Stored items
Lemma leaves_trap c tf : eip c = after_trap → rg c ESP = tf - 4 → 4 ≤ tf → tf + 68 < 2 ^ 32 →
  (Z.land (f_cs (get_trapframe (me c) tf)) 3 = 0 ∨ tf + 76 < 2 ^ 32) →
  sg c CS = Z.shiftl SEG_KCODE 3 →
  ∃ c', steps c c' ∧ me c' = me c ∧ restored tf (sg c SS) (get_trapframe (me c) tf) c'.
Proof using alltraps_placed.
  intros Hip Hsp Ht1 Ht2 Ht3 Hcs. destruct c as [g s ip fl m]. cbn [rg sg eip me] in *. subst ip.
  destruct trap_returns_placed as [Ha _].
  destruct (trapret_restores (set_eip trapret_addr (set_rg ESP (u32 (g ESP + 4)) (mkCore g s after_trap fl m))) tf)
    as (c' & H1 & H2 & H3); [done| |lia|done|done|done|].
  { cbn. rewrite u32_small; lia. }
  exists c'. split; [|done]. eapply rtc_l; [|exact H1]. unfold trapret_addr, step. cbn [eip]. by rewrite Ha.
Qed.

(** ** The three ways in and out *)
Definition same_core (c c' : core) : Prop :=
  (∀ r, rg c' r = rg c r) ∧ (∀ s, sg c' s = sg c s) ∧ eip c' = eip c ∧ eflags c' = eflags c.
(** User mode has only segments loaded that it may have. *)
Definition segs_ok (c : core) : Prop := cpl c = 0 ∨ ∀ s, s ∈ [DS; ES; FS; GS] → user_may (sg c s) = true.
(** [c2] is how the C function called in [c1] comes back: the caller's stack
    pointer, no argument popped, the segments as they were. *)
Definition returns (c1 c2 : core) : Prop :=
  eip c2 = load32 (me c1) (rg c1 ESP) ∧ rg c2 ESP = rg c1 ESP + 4 ∧ sg c2 CS = sg c1 CS ∧ sg c2 SS = sg c1 SS.
Definition set_f_eax (v : Z) (f : trapframe) : trapframe :=
  mkTf (f_edi f) (f_esi f) (f_ebp f) (f_oesp f) (f_ebx f) (f_edx f) (f_ecx f) v
    (f_gs f) (f_fs f) (f_es f) (f_ds f) (f_trapno f)
    (f_err f) (f_eip f) (f_cs f) (f_eflags f) (f_esp f) (f_ss f).
(* ===== verification/Sysproc.v ===== *)
(** * System calls on processes (sysproc.c, MMps.h)

    Every function of sysproc.c, run by CPU [me], on the state of the kernel
    together with the tick counter of trap.c and the real-time clock.  The
    arguments of a call are fetched with Syscall.v from the user memory of the
    process, which is physical memory seen through its page table.

    [sys_wait], [sys_exit] and [sys_sleep] switch away from the process; like
    the functions of ProcOps.v they are cut at the switch, and Trap.v puts the
    parts together. *)
From S2P Require Import Prelude Machine Spinlock Kalloc Vm Proc ProcOps Syscall Lapic.

Open Scope Z_scope.

(** [tickslock] comes after [ptable.lock]. *)
Definition TICKS_LOCK : nat := 1.

(** The kernel, [ticks], and the number of reads of the clock chip. *)
Record tstate (W : Type) := mkT { t_k : kstate W; t_ticks : Z; t_cmos : nat }.
Arguments mkT {W}.
Arguments t_k {W}.
Arguments t_ticks {W}.
Arguments t_cmos {W}.
Definition with_k {W} (k : kstate W) (s : tstate W) : tstate W := mkT k (t_ticks s) (t_cmos s).
Definition with_ticks {W} (n : Z) (s : tstate W) : tstate W := mkT (t_k s) n (t_cmos s).
Definition with_cmos {W} (n : nat) (s : tstate W) : tstate W := mkT (t_k s) (t_ticks s) n.

(** ** User memory *)

(** The kernel address of user address [va], and the memory of a process as
    its page table shows it. *)
Definition kaddr (k : kmem) (pgdir va : Z) : Z :=
  let pte := (walkpgdir pgdir va false k).1 in
  p2v (PTE_ADDR (load32 (km_mem k) pte)) + Z.land va 0xFFF.
Definition umem (k : kmem) (pgdir : Z) : mem := λ va, km_mem k (kaddr k pgdir va).
(** The kernel stores bytes through a user pointer. *)
Fixpoint put_user (pgdir va : Z) (bs : list Z) (k : kmem) : kmem :=
  match bs with
  | [] => k
  | b :: bs' =>
      put_user pgdir (va + 1) bs' (set_km_mem (store8 (km_mem k) (kaddr k pgdir va) b) k)
  end.

(** [struct uproc] in memory. *)
Definition sizeof_uproc : Z := 56.
Definition get_uproc (m : mem) (a : Z) : uproc :=
  mkU (i32 (load32 m a)) (i32 (load32 m (a + 4))) (i32 (load32 m (a + 8))) (i32 (load32 m (a + 12)))
    (i32 (load32 m (a + 16))) (bytes_at m (a + 20) 16) (load32 m (a + 36)) (bytes_at m (a + 40) 16).
Definition uproc_bytes (u : uproc) : list Z :=
  concat (word_bytes <$> [u_pid u; u_uid u; u_gid u; u_ppid u; u_priority u]) ++
  u_state u ++ word_bytes (u_size u) ++ u_name u.
Definition rtcdate_bytes (d : rtcdate) : list Z :=
  concat (word_bytes <$> [second d; minute d; hour d; day d; month d; year d]).

Section Calls.
Context {W : Type} `{FileOps W}.
Context (kend data forkret_addr trapret_addr : Z).
Context (me : nat).
(** [&ticks], and the clock chip. *)
Context (ticks_addr : Z) (cmos : nat → Z → Z).

Abbreviation T := (M (tstate W)).

Definition on_k {A} (e : M (kstate W) A) : T A := zoom t_k with_k e.
Definition on_cmos {A} (e : M nat A) : T A := zoom t_cmos with_cmos e.
Definition TICKS_CHAN : chan := ChanAddr ticks_addr.

(** [proc->field] *)
Definition proc_field {A} (f : proc → A) : T A :=
  on_k (let! cur := myproc me in let! p := read_proc cur in ret (f p)).
(** [proc->field = v;] *)
Definition set_proc_field (f : proc → proc) : T unit :=
  on_k (let! cur := myproc me in write_proc cur f).

(** ** Arguments *)
Definition with_args {A} (f : Z → Z → mem → A) : T A :=
  on_k (
    let! cur := myproc me in
    let! p := read_proc cur in
    let! k := gets k_km in
    ret (f (p_sz p) (load32 (km_mem k) (p_tf p + tf_esp)) (umem k (p_pgdir p)))).
Definition arg_int (n : Z) : T (option Z) := with_args (λ sz esp um, argint sz esp um n).
Definition arg_ptr (n size : Z) : T (option Z) := with_args (λ sz esp um, argptr sz esp um n size).
Definition store_user (va : Z) (bs : list Z) : T unit :=
  on_k (
    let! cur := myproc me in
    let! p := read_proc cur in
    on_km (modify (put_user (p_pgdir p) va bs))).

(** ** The calls *)

(** [fork] in the three parts between which other CPUs may run. *)
Definition sys_fork_slot : T (option nat) := on_k (alloc_slot me).
Definition sys_fork_stack (np : nat) : T (option nat) := on_k (alloc_stack forkret_addr trapret_addr np).
Definition sys_fork_child (np : nat) : T Z := on_k (fork_child kend data me np).

Definition sys_exit : T unit := on_k (exit me).
(** [None] when the process went to sleep in [wait]. *)
Definition sys_wait : T (option Z) := on_k (wait kend me).

Definition sys_kill : T Z :=
  let! pid := arg_int 0 in
  match pid with
  | None => ret (-1)
  | Some pid => on_k (kill me pid)
  end.

Definition sys_getpid : T Z := proc_field p_pid.

Definition sys_sbrk : T Z :=
  let! n := arg_int 0 in
  match n with
  | None => ret (-1)
  | Some n =>
      let! addr := proc_field (λ p, i32 (p_sz p)) in
      let! r := on_k (growproc kend me n) in
      if r <? 0 then ret (-1) else ret addr
  end.

(** [sys_sleep] up to its loop: [n] and [ticks0]. *)
Definition sys_sleep : T (option (Z * Z)) :=
  let! n := arg_int 0 in
  match n with
  | None => ret None
  | Some n =>
      on_k (acquire_lock me TICKS_LOCK) ;!
      let! ticks0 := gets t_ticks in
      ret (Some (n, ticks0))
  end.
(** One round of its loop, with [tickslock] held: the result, or [None] when
    the process went to sleep.  The comparison is unsigned. *)
Definition sys_sleep_round (n ticks0 : Z) : T (option Z) :=
  let! ticks := gets t_ticks in
  if u32 (ticks - ticks0) <? u32 n then
    let! killed := proc_field p_killed in
    if truth killed then
      on_k (release_lock me TICKS_LOCK) ;! ret (Some (-1))
    else
      on_k (sleep me TICKS_CHAN (Some TICKS_LOCK)) ;! ret None
  else
    on_k (release_lock me TICKS_LOCK) ;! ret (Some 0).

Definition sys_uptime : T Z :=
  on_k (acquire_lock me TICKS_LOCK) ;!
  let! xticks := gets t_ticks in
  on_k (release_lock me TICKS_LOCK) ;!
  ret (i32 xticks).

(** The result of [argptr] is not looked at: when it fails, [d] has no value. *)
Definition sys_date (fuel : nat) : T Z :=
  let! d := arg_ptr 0 sizeof_rtcdate in
  match d with
  | None => undef "uninitialised pointer"
  | Some d =>
      let! r := on_cmos (cmostime cmos fuel) in
      store_user d (rtcdate_bytes r) ;! ret 0
  end.

Definition sys_timem : T Z := ret 0.

Definition sys_getuid : T Z := proc_field p_uid.
Definition sys_getgid : T Z := proc_field p_gid.
Definition sys_getppid : T Z :=
  let! parent := proc_field p_parent in
  on_k (
    let! pp := lift (deref parent) in
    let! q := read_proc pp in
    ret (p_pid q)).

Definition sys_setuid : T Z :=
  let! fuid := arg_int 0 in
  match fuid with
  | None => ret (-1)
  | Some fuid => set_proc_field (set_uid fuid) ;! ret 0
  end.
Definition sys_setgid : T Z :=
  let! fgid := arg_int 0 in
  match fgid with
  | None => ret (-1)
  | Some fgid => set_proc_field (set_gid fgid) ;! ret 0
  end.

(** Only room for one entry is checked.  The table is what fits between the
    pointer and the end of the process; [getProcInfo] is undefined when it
    writes past it. *)
Definition user_table (table : Z) : T (list uproc) :=
  on_k (
    let! cur := myproc me in
    let! p := read_proc cur in
    let! k := gets k_km in
    ret ((λ i, get_uproc (umem k (p_pgdir p)) (table + sizeof_uproc * Z.of_nat i)) <$>
         seq 0 (Z.to_nat ((p_sz p - table) / sizeof_uproc)))).
Definition sys_getprocs : T Z :=
  let! max := arg_int 0 in
  match max with
  | None => ret (-1)
  | Some max =>
      let! table := arg_ptr 1 sizeof_uproc in
      match table with
      | None => ret (-1)
      | Some table =>
          let! us := user_table table in
          let! pt := on_k (gets k_pt) in
          let! (r, us) := lift (getProcInfo max us pt) in
          store_user table (concat (uproc_bytes <$> us)) ;!
          ret r
      end
  end.

Definition sys_setpriority : T Z :=
  let! pid := arg_int 0 in
  match pid with
  | None => ret (-1)
  | Some pid =>
      let! priority := arg_int 1 in
      match priority with
      | None => ret (-1)
      | Some priority => on_k (set_proc_priority pid priority)
      end
  end.
End Calls.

DIRECTIONS FOR THIS TASK → Search the lines above for the string "segments", then show every one that has it.

REPLY →
(** User mode has only segments loaded that it may have. *)
    pointer, no argument popped, the segments as they were. *)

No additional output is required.